Via Richard MacManus's Read/WriteWeb blog comes this interesting use of Tag Clouds over at Seattle Post-Intelligencer's online site seattlepi.com as part of the media coverage they provide online. As newspaper audience continues to shift to online mediums, it is tools like this that brings value add to readers and potentially drives readership. Todd Bishop's blog covers Microsoft and he has posted some interesting views of Bill Gates CES speech. To learn more about this project, read Todd's accompanying story and related blog post as well as some of the comments on his post. There is also a timeline of Microsoft's evolution in words that Bishop and his team produced that is another unique use of tags by adding a slider view feature. The tagline generator is available for use under a Creative Commons license over at chir.ag/tech.

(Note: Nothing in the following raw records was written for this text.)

Lemma split_areas_filter (dec : Decision) (areas : list Area) :
  Forall (fun a => has_dim (dimension_index dec) a = true) areas ->
  split_areas dec areas
  = Ok (filter (straddles dec) areas, filter (goes_left dec) areas,
        filter (goes_right dec) areas).
Proof.
  induction 1 as [|a areas Ha _ IH]; [reflexivity |].
  simpl. rewrite IH. unfold straddles, goes_left, goes_right.
  unfold has_dim in Ha.
  destruct (at_ a (dimension_index dec)) as [i| |]; try discriminate.
  simpl. destruct (Contains i (ref_value dec)) eqn:Ec; simpl; [reflexivity |].
  destruct (ToTheLeft i (ref_value dec)) eqn:El; simpl; [reflexivity |].
  now rewrite (classification_exhaustive _ _ Ec El).
Qed.

Lemma split_areas_Ok (dec : Decision) (areas chk pl pr : list Area) :
  split_areas dec areas = Ok (chk, pl, pr) ->
  chk = filter (straddles dec) areas /\
  pl = filter (goes_left dec) areas /\
  pr = filter (goes_right dec) areas.
Proof.
  intros H. pose proof (split_areas_has_dim _ _ _ H) as Hd.
  rewrite (split_areas_filter _ _ Hd) in H. inversion H. auto.
Qed.

Lemma split_areas_perm (dec : Decision) (areas chk pl pr : list Area) :
  split_areas dec areas = Ok (chk, pl, pr) ->
  Permutation (chk ++ pl ++ pr) areas.
Proof.
  intros H. pose proof (split_areas_has_dim _ _ _ H) as Hd.
  apply split_areas_Ok in H. destruct H as (-> & -> & ->).
  induction Hd as [|a areas Ha _ IH]; [constructor |].
  simpl. unfold straddles at 1, goes_left at 1, goes_right at 1.
  unfold has_dim in Ha.
  destruct (at_ a (dimension_index dec)) as [i| |]; try discriminate.
  destruct (Contains i (ref_value dec)) eqn:Ec; simpl.
  - now constructor.
  - destruct (ToTheLeft i (ref_value dec)) eqn:El; simpl.
    + rewrite <- Permutation_middle. now constructor.
    + rewrite (classification_exhaustive _ _ Ec El).
      rewrite app_assoc, <- Permutation_middle, <- app_assoc.
      now constructor.
Qed.

Lemma straddles_true (dec : Decision) (a : Area) :
  straddles dec a = true <->
  exists i, at_ a (dimension_index dec) = Ok i
            /\ Contains i (ref_value dec) = true.
Proof.
  unfold straddles. split.
  - destruct (at_ a (dimension_index dec)) as [i| |]; try discriminate. eauto.
  - intros (i & -> & H). exact H.
Qed.

Lemma goes_left_true (dec : Decision) (a : Area) :
  goes_left dec a = true ->
  exists i, at_ a (dimension_index dec) = Ok i /\ right i < ref_value dec.
Proof.
  unfold goes_left.
  destruct (at_ a (dimension_index dec)) as [i| |]; try discriminate.
  intros H. apply andb_true_iff in H. destruct H as [_ H].
  unfold ToTheLeft in H. exists i. split; [reflexivity |].
  destruct (Z.gtb_spec (ref_value dec) (right i)); [lia | discriminate].
Qed.

Lemma goes_right_true (dec : Decision) (a : Area) :
  goes_right dec a = true ->
  exists i, at_ a (dimension_index dec) = Ok i /\ ref_value dec < left i.
Proof.
  unfold goes_right.
  destruct (at_ a (dimension_index dec)) as [i| |]; try discriminate.
  intros H. apply andb_true_iff in H. destruct H as [_ H].
  unfold ToTheRight in H. exists i. split; [reflexivity |].
  now apply Z.ltb_lt.
Qed.

Lemma size_filter_le {A : Type} (f : A -> bool) (v : list A) :
  size (filter f v) <= size v.
Proof. unfold size. pose proof (filter_length_le f v). lia. Qed.

Lemma size_pos_nonempty {A : Type} (v : list A) :
  is_empty v = false <-> 1 <= size v.
Proof.
  destruct v; unfold size; simpl; split; intros; try discriminate; try lia;
    reflexivity.
Qed.

(** ** BuildTree_ *)

Lemma BuildTree__unfold (fuel : nat) (D : Z) (areas_to_add : list Area) :
  BuildTree_ (S fuel) D areas_to_add
  = (_ <- assert (size areas_to_add >? 0) ;;
     if size areas_to_add =? 1 then
       Ok (Node areas_to_add nullptr nullptr Decision_default)
     else
       '(best_decision, _, _) <-
         dimension_loop (Z.to_nat D) 0 (mkDecision (-1) (-1), -1, areas_to_add) ;;
       _ <- assert (negb (dimension_index best_decision =? -1)) ;;
       '(areas_to_check, push_left_areas, push_right_areas) <-
         split_areas best_decision areas_to_add ;;
       if (size push_left_areas =? size areas_to_add)
          || (size push_right_areas =? size areas_to_add)
       then Ok (Node areas_to_add nullptr nullptr Decision_default)
       else
         lchild <- (if negb (is_empty push_left_areas)
                    then BuildTree_ fuel D push_left_areas
                    else Ok nullptr) ;;
         rchild <- (if negb (is_empty push_right_areas)
                    then BuildTree_ fuel D push_right_areas
                    else Ok nullptr) ;;
         Ok (Node areas_to_check lchild rchild best_decision)).
Proof. reflexivity. Qed.

Lemma size_one {A : Type} (v : list A) : size v = 1 -> exists x, v = [x].
Proof.
  destruct v as [|x [|y v]]; unfold size; simpl; intros H; try lia. eauto.
Qed.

UPDATE (Jan 15th)- Bishop delivers on a reader's suggestion and does a Bill Gates and Steve Jobs: Keynote text analysis and provide an analysis on Michael Dell as well.
It is always interesting to see journalists like Todd Bishop using words to analyze and understand what is being said about a company, industry etc. especially in such an interactive way for the reader. Factiva iWorks/Search 2.0 has visualization capabilities that utilize text mining technologies to identify top trends, relationships and patterns within your search results and it has become a very popular feature for various types of users from journalists to PR folks because it not only saves time, it discovers topics that might have been missed if the user had to read through all the results. Journalists have also used our text mining platform to do word analysis on specific topics-for example on the clichés that are most used by the media.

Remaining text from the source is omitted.